Protecting groceries alone isn't enough and building new stores won't cut it anymore.
Walmart is only adding 10 stores next year in the United States after saturating the country with 182,000-square-foot supercenters. So Walmart is attempting to bring wealthier Americans into the fold with more income to spend on clothes, everyday essentials, and home goods.
Walmart dominates lower-income consumers, who make up 30% of the $4 trillion retail market the two are battling over, according to a Morgan Stanley data analysis.
But Amazon is winning in the higher end, which represents half of the available market.
The high-risk, high-reward world of selling stuff on Amazon
Walmart has developed a shrewd acquisition strategy to reach those wealthier customers and chip away at Amazon's advantage.
Instead of betting on the Walmart name, the company is buying brands like Bonobos and online specialty stores such as Moosejaw, Hayneedle, and Shoebuy. In October alone, Walmart nabbed plus-size digital brand Eloquii and lingerie retailer Bare Necessities.
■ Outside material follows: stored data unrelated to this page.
(** The sums over the nodes and the links of the graph, over the prepared paths. *)
Lemma graph_node_sum q :
  Forall (fun n => whole (fn_value n)) (g_nodes g)
  /\ node_sum (fun n => q (fn_id n) (fn_kind n)) (g_nodes g) = weighted metric (node_count q) prepared.
Proof.
  destruct graph_cores as (colorOf & Hn & _). destruct (aggregate_node_sum metric colorOf stages prepared q prepared_ok) as [H1 H2].
  split.
  - apply Forall_forall. intros n Hin%list_elem_of_In. apply (in_map ncore), (Permutation_in _ Hn) in Hin.
    rewrite map_map in Hin. apply in_map_iff in Hin as (kn & He & Hin). injection He as _ _ <-.
    rewrite Forall_forall in H1. by apply H1, list_elem_of_In.
  - by rewrite node_sum_core, (zsum_perm _ _ (Permutation_map _ Hn)), <- node_sum_core.
Qed.

Lemma graph_link_sum P : forallb path_no_nul prepared = true ->
  Forall (fun l => whole (fl_value l)) (g_links g)
  /\ link_sum P (g_links g) = weighted metric (edge_count P) prepared.
Proof.
  intros Hp. destruct graph_cores as (colorOf & _ & Hl).
  destruct (aggregate_link_sum metric colorOf stages prepared P prepared_ok Hp) as [H1 H2]. split.
  - apply Forall_forall. intros l Hin%list_elem_of_In. apply (in_map core), (Permutation_in _ Hl) in Hin.
    rewrite map_map in Hin. apply in_map_iff in Hin as (kl & He & Hin). injection He as _ _ <-.
    rewrite Forall_forall in H1. by apply H1, list_elem_of_In.
  - by rewrite link_sum_core, (zsum_perm _ _ (Permutation_map _ Hl)), <- link_sum_core.
Qed.
End GraphFacts.

(** The value of a node of the graph. *)
Definition node_total (id : jsstr) : list DashboardFlowNode -> Z := node_sum (fun n => str_eqb (fn_id n) id).

(** C7: the graph is a flow: whatever the stages, the limit and the overflow
    mode, the value of every node is what enters it over links plus what the
    paths that start there carry, and what leaves it over links plus what the
    paths that end there carry.  It holds for counters that are whole numbers
    adding up to less than 2^53, for which every value of the graph is a whole
    number too, although the code adds doubles; and for names without the NUL
    character, which separates the ends of a link in its key. *)
Theorem flow_graph_balanced lc scheme rows metric role palette visible ctx o id :
  let prepared := preparePaths lc rows metric (resolveVisibleStages role visible) ctx o in
  let g := buildFlowGraph lc scheme rows metric role palette visible ctx o in
  countable metric rows -> forallb path_no_nul prepared = true ->
  Forall (fun n => whole (fn_value n)) (g_nodes g) /\ Forall (fun l => whole (fl_value l)) (g_links g)
  /\ node_total id (g_nodes g) = link_sum (into id) (g_links g) + weighted metric (starts_at id) prepared
  /\ node_total id (g_nodes g) = link_sum (out_of id) (g_links g) + weighted metric (ends_at id) prepared.
Proof.
  intros prepared g Hc Hn.
  destruct (graph_node_sum lc scheme rows metric role palette visible ctx o Hc (fun i _ => str_eqb i id)) as [Hw H].
  pose proof (graph_link_sum lc scheme rows metric role palette visible ctx o Hc) as Hl.
  destruct (Hl (into id) Hn) as [Hwl Hi]. destruct (Hl (out_of id) Hn) as [_ Ho].
  split; [exact Hw|]. split; [exact Hwl|]. unfold g, node_total. rewrite H, Hi, Ho.
  split; apply weighted_add; [apply occ_in|apply occ_out].
Qed.

(** A concrete order of strings, colour scheme and rows, for the examples. *)
Fixpoint unit_compare (a b : jsstr) : Z :=
  match a, b with
  | [], [] => 0
  | [], _ => -1
  | _, [] => 1
  | x :: a, y :: b => if (x <? y)%N then -1 else if (y <? x)%N then 1 else unit_compare a b
  end.
Definition one_colour : list (option nat * list jsstr) := [(None, [js "#1664FF"])].
Definition sample_row (u : Z) (m : jsstr) (q : Z) : FlowQuotaDataItem :=
  mkRow (Some (num_of_Z u)) None None (Some (js "vip")) None None (Some (num_of_Z 3)) None (Some m)
    (Some (num_of_Z 5)) (Some (num_of_Z 1)) (Some (num_of_Z q)).
Definition sample_rows := [sample_row 1 (js "gpt-4o") 10; sample_row 2 (js "gpt-4o") 7; sample_row 1 (js "o3") 4].
Definition top_one (mask : bool) := mkGraphOptions (Some (num_of_Z 1)) Aggregate None None None mask.
Definition sample_graph (mask : bool) :=
  buildFlowGraph unit_compare one_colour sample_rows MQuota RAdmin [] None None (top_one mask).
Walmart also has a new, modern-looking website. It has added more than 2,000 brands to the site in areas ranging from kitchenware to outdoor clothing.
The redesigned page not only helps Walmart appeal to wealthier customers, but convinces top brands to sell on it. For example, on Tuesday, Walmart announced a partnership with Advance Auto Parts for a dedicated page on Walmart.com.
To appeal to city shoppers, Walmart has rolled out a relaunched Jet.com, the online marketplace it bought two years ago from Lore for $3.3 billion.
"We really wanted to position Jet.com and push it more upmarket — really focus on the higher-income urban Millennials," said Marc Lore, Walmart's head of US e-commerce, on Tuesday. Jet is attracting premium brands like Nike to the site. It will start selling Bonobos clothes there next week.
A Walmart fulfillment center in Bethlehem, Pennsylvania.
Bringing startups into the Walmart ecosystem also expands the company's talent pool and expertise as it tries to reach tech-savvy shoppers.
For example, Andy Dunn, the founder of Bonobos, now runs Walmart's portfolio of digitally-native brands, including Bonobos, Modcloth, Allswell and Eloquii. Bare Necessities CEO and co-founder Noah Wrubel will lead Walmart.com and Jet's intimates category.
"When they make acquisitions, they do it a great deal for the intellectual capital they can build around it," said Alan Ellstrand, associate dean of the Walton College of Business at the University of Arkansas.

All roads lead to Amazon

The challenges Walmart faces are steep and expensive.
It lowered its profit guidance on Tuesday for 2019, citing its $16 billion acquisition for a controlling stake of Indian startup Flipkart. The deal, the largest in Walmart's history, will position the company to take a bigger slice of India's fast-growing online retail market. Amazon was reportedly the next-highest bidder for Flipkart.
Walmart's investments to ramp up online will also dent the company's profit margins. "We expect losses to increase some next year," CFO Brett Biggs said on Tuesday.
The company is far behind Amazon on building out its online shipping capabilities: It operates fewer than 10 dedicated e-commerce facilities, compared to Amazon's 122 core fulfillment centers, Morgan Stanley's Gutman noted.
Goldberg, from SapientRazorfish, questioned whether Walmart has the agility and speed to disrupt itself in time to stave off Amazon.
Walmart has an entrenched supply chain and a distribution model that allowed it to become the world's largest retailer, but that same infrastructure makes it challenging to pivot.
"My main concern about Walmart continues to be competition from Amazon," said Ellstrand. "While Walmart continues to innovate in the online space through the acquisitions it has made, its Walmart.com platform continues to trail Amazon."
Clarification: This story has been changed to clarify the title of Walmart's 25,000 personal shoppers who select groceries for online orders, as well as the role of Andy Dunn, Walmart's senior vice president of digital consumer brands.